Pour ou contre la coexistence des systèmes agricoles
Le coexistence des modèles agricoles est prônée par de très nombreux responsables politiques. Pourtant, le sujet est controversé rappelle Transrural Initiatives.
Pour éviter la rupture, organiser la transition
Cofondateur du mouvement interrégional des Amap (Miramap), Jérôme Dehondt se définit comme "petit paysan diversifié en vente directe". Pour lui, prôner la co-existence des modèles revient à nier le fait que l'agriculture industrielle est une anomalie, développée par la volonté politique.
« Lorsque l’on aborde la question de la coexistence en agriculture, on oppose immédiatement deux modèles: un modèle industriel dominant contre un modèle alternatif innovant. S’il existe une homogénéisation des systèmes dans le modèle industriel, face à lui se développe une grande multitude d’alternatives et il me semble important de ne pas toutes les mettre dans le même sac. Par exemple, l’agriculture de précision, ou l’agriculture écologiquement intensive, sont certes des alternatives au modèle dominant en France, mais ne constituent pas un changement de paradigme en soi.

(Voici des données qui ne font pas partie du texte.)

(* ===== verification/_CoqProject ===== *)
-Q . S2P
Prelude.v
CString.v
StringTable.v
HashMap.v
CommandParser.v
Config.v
Security.v
Connection.v
System.v
SmallSystem.v
Control.v
ServerState.v
Startup.v
DataHandler.v
Calendar.v
Auth.v
Ipc.v
IpcLink.v
Dele.v
FileTree.v
Listing.v
Retr.v
Stor.v
Actions.v
Dispatch.v
Session.v
Scenario.v
Transfers.v
Downloads.v
Login.v
Replies.v
Safety.v
Typing.v
Descriptors.v
Progress.v
Idle.v
Logger.v
Hexdump.v
Lemma move_chain_cons fuel hp old new i n p e :
  hp !! p = Some e ->
  move_chain (S fuel) hp old new i n (Some p) =
    (top ← table_at new (fnv1a_string_hash (e_key e) mod n);
     hp2 ← (hp1 ← store (set_next top) p hp;
            match top with
            | Some q => store (set_prev (Some p)) q hp1
            | None => mret hp1
            end);
     move_chain fuel hp2 (<[i:=e_next e]> old)
       (<[Z.to_nat (fnv1a_string_hash (e_key e) mod n):=Some p]> new) i n (e_next e)).
Proof.
  intros Hp. cbn [move_chain]. rewrite (deref_Some_bind _ _ _ Hp). cbn zeta.
  destruct (table_at _ _) as [top| |]; [|done|done]. rewrite !Ok_bind.
  by destruct (store _ p hp).
Qed.

Lemma chains_top hp tbl chains i q p :
  Forall2 (chain hp) tbl chains -> tbl !! i = Some (Some q) ->
  p ∉ (concat chains).*1 -> q <> p /\ is_Some (hp !! q).
Proof.
  intros HF Hi Hp. destruct (Forall2_lookup_l _ _ _ _ _ HF Hi) as (l & Hl & Hc).
  destruct (chain_head _ _ _ Hc) as (k & a & l' & -> & ?). split; [|done].
  intros ->. apply Hp. eapply chain_locs_concat; [done|]. simpl. set_solver.
Qed.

Rappelons que l’agriculture dite dominante, ne l’est que dans nos pays industrialisés, puisque ce qui continue de nourrir le monde, c’est encore la paysannerie. L’agriculture industrielle est pour moi une anomalie, développée par la volonté politique. Elle n’est performante à aucun point de vue : elle ne permet ni de nourrir les habitants de la planète, ni de préserver notre écosystème et encore moins de répondre aux enjeux sociétaux. Les suicides de mes collègues et la désertification de nos campagnes et ses conséquences en sont la preuve. Le système actuel est en faillite et les crises alimentaires et agricoles seront de plus en plus nombreuses. Pourquoi alors continuer à prôner l’existence d’un système voué à l’échec? Non, la coexistence n’est pas souhaitable, l’ensemble de l’agriculture doit être réorienté vers un système vertueux, dans les sillions des nombreuses initiatives existantes. Une agriculture paysanne, biologique, citoyenne et solidaire doit constituer un objectif politique clair et affirmé. Il faut pour cela faire émerger différents schémas de transition, comme le scénario Afterres 2050, et mettre en place au plus vite les politiques publiques accompagnant ces changements, en priorisant la réforme de l’enseignement agricole et l’accompagnement à l’installation. Prôner la coexistence c’est refuser de voir la faillite annoncée et nier à la population agricole une transition qui sera d’autant plus rude si elle n’est pas anticipée. »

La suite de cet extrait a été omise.